(** [ialloc] does not check that the inode exists: past the inode blocks it
    writes into the block of the free map. *)
Lemma ialloc_unchecked img fb t : img_ok img fb -> wp (ialloc t) (mkMk img 208 fb) (fun r m => r = 208 /\
  mk_img m = <[sb_bmapstart sb := store_dinode (fresh_inode t) 0 (img !!! sb_bmapstart sb)]> img).
Proof.
  intros Hok. unfold ialloc, new_inode, winode. apply wp_bind, wp_bind, wp_gets, wp_bind, wp_modify, wp_ret. cbn [mk_img mk_freeinode mk_freeblock].
  change (IBLOCK 208 sb) with 46. change (sb_bmapstart sb) with 46. change (dinode_off 208) with 0. change (u32 (208 + 1)) with 209.
  apply wp_bind, wp_bind, (rsect_wp 209 img fb); [done|klia|]. apply wp_modify, wp_ret. done.
Qed.

(** "user/_cat" and "README". *)
Definition demo_args : list (bytes * list bytes) :=
  [([117; 115; 101; 114; 47; 95; 99; 97; 116], [replicate 1024 7; [1; 2; 3]]); ([82; 69; 65; 68; 77; 69], [[104; 105]])].

Lemma demo_args_ok : args_ok demo_args.
Proof.
  assert (forall l : bytes, forallb (fun x => (0 <=? x) && (x <? 256)) l = true -> Forall is_byte l) as Hby.
  { intros l Hl. rewrite forallb_forall in Hl. apply Forall_forall. intros x Hx%list_elem_of_In. specialize (Hl x Hx). unfold is_byte. lia. }
  assert (forall f, bool_decide (SLASH ∉ strip_user f.1) = true -> Z.of_nat (length (fname f.1)) <=? DIRSIZ = true -> forallb (fun l => forallb (fun x => (0 <=? x) && (x <? 256)) l) (fname f.1 :: f.2) = true ->
    Z.of_nat (length (mjoin f.2)) <=? MAXFILE * BSIZE = true -> file_arg f) as Hfile.
  { intros f H1 H2 H3 H4. cbn [forallb] in H3. apply andb_true_iff in H3 as [H3 H5]. split; [by apply bool_decide_eq_true in H1|lia|by apply Hby| |lia].
    apply Forall_forall. intros l Hl%list_elem_of_In. rewrite forallb_forall in H5. by apply Hby, H5. }
  split; [|by vm_compute|vm_compute; discriminate]. repeat (apply Forall_cons; split; [apply Hfile; by vm_compute|]). constructor.
Qed.

Lemma demo_names : names_apart demo_args.
Proof.
  intros k k' a b Hk Hk' E. assert (k < 4)%nat as H4 by (by apply lookup_lt_Some in Hk). assert (k' < 4)%nat as H4' by (by apply lookup_lt_Some in Hk').
  assert (forallb (fun k => forallb (fun k' => negb (same_name (root_names demo_args !!! k) (root_names demo_args !!! k')) || (k =? k')%nat) (seq 0 4)) (seq 0 4) = true) as Hall by (by vm_compute).
  rewrite forallb_forall in Hall. specialize (Hall k ltac:(apply in_seq; lia)). rewrite forallb_forall in Hall. specialize (Hall k' ltac:(apply in_seq; lia)).
  rewrite (list_lookup_total_correct _ _ _ Hk), (list_lookup_total_correct _ _ _ Hk'), E in Hall. by apply Nat.eqb_eq.
Qed.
# # # # #
◆ Work instruction
Restate the records, all of them, precisely as written.

◆ Output of the task
(** [ialloc] does not check that the inode exists: past the inode blocks it
    writes into the block of the free map. *)
Lemma ialloc_unchecked img fb t : img_ok img fb -> wp (ialloc t) (mkMk img 208 fb) (fun r m => r = 208 /\
  mk_img m = <[sb_bmapstart sb := store_dinode (fresh_inode t) 0 (img !!! sb_bmapstart sb)]> img).
Proof.
  intros Hok. unfold ialloc, new_inode, winode. apply wp_bind, wp_bind, wp_gets, wp_bind, wp_modify, wp_ret. cbn [mk_img mk_freeinode mk_freeblock].
  change (IBLOCK 208 sb) with 46. change (sb_bmapstart sb) with 46. change (dinode_off 208) with 0. change (u32 (208 + 1)) with 209.
  apply wp_bind, wp_bind, (rsect_wp 209 img fb); [done|klia|]. apply wp_modify, wp_ret. done.
Qed.

(** "user/_cat" and "README". *)
Definition demo_args : list (bytes * list bytes) :=
  [([117; 115; 101; 114; 47; 95; 99; 97; 116], [replicate 1024 7; [1; 2; 3]]); ([82; 69; 65; 68; 77; 69], [[104; 105]])].

Lemma demo_args_ok : args_ok demo_args.
Proof.
  assert (forall l : bytes, forallb (fun x => (0 <=? x) && (x <? 256)) l = true -> Forall is_byte l) as Hby.
  { intros l Hl. rewrite forallb_forall in Hl. apply Forall_forall. intros x Hx%list_elem_of_In. specialize (Hl x Hx). unfold is_byte. lia. }
  assert (forall f, bool_decide (SLASH ∉ strip_user f.1) = true -> Z.of_nat (length (fname f.1)) <=? DIRSIZ = true -> forallb (fun l => forallb (fun x => (0 <=? x) && (x <? 256)) l) (fname f.1 :: f.2) = true ->
    Z.of_nat (length (mjoin f.2)) <=? MAXFILE * BSIZE = true -> file_arg f) as Hfile.
  { intros f H1 H2 H3 H4. cbn [forallb] in H3. apply andb_true_iff in H3 as [H3 H5]. split; [by apply bool_decide_eq_true in H1|lia|by apply Hby| |lia].
    apply Forall_forall. intros l Hl%list_elem_of_In. rewrite forallb_forall in H5. by apply Hby, H5. }
  split; [|by vm_compute|vm_compute; discriminate]. repeat (apply Forall_cons; split; [apply Hfile; by vm_compute|]). constructor.
Qed.

Lemma demo_names : names_apart demo_args.
Proof.
  intros k k' a b Hk Hk' E. assert (k < 4)%nat as H4 by (by apply lookup_lt_Some in Hk). assert (k' < 4)%nat as H4' by (by apply lookup_lt_Some in Hk').
  assert (forallb (fun k => forallb (fun k' => negb (same_name (root_names demo_args !!! k) (root_names demo_args !!! k')) || (k =? k')%nat) (seq 0 4)) (seq 0 4) = true) as Hall by (by vm_compute).
  rewrite forallb_forall in Hall. specialize (Hall k ltac:(apply in_seq; lia)). rewrite forallb_forall in Hall. specialize (Hall k' ltac:(apply in_seq; lia)).
  rewrite (list_lookup_total_correct _ _ _ Hk), (list_lookup_total_correct _ _ _ Hk'), E in Hall. by apply Nat.eqb_eq.
Qed.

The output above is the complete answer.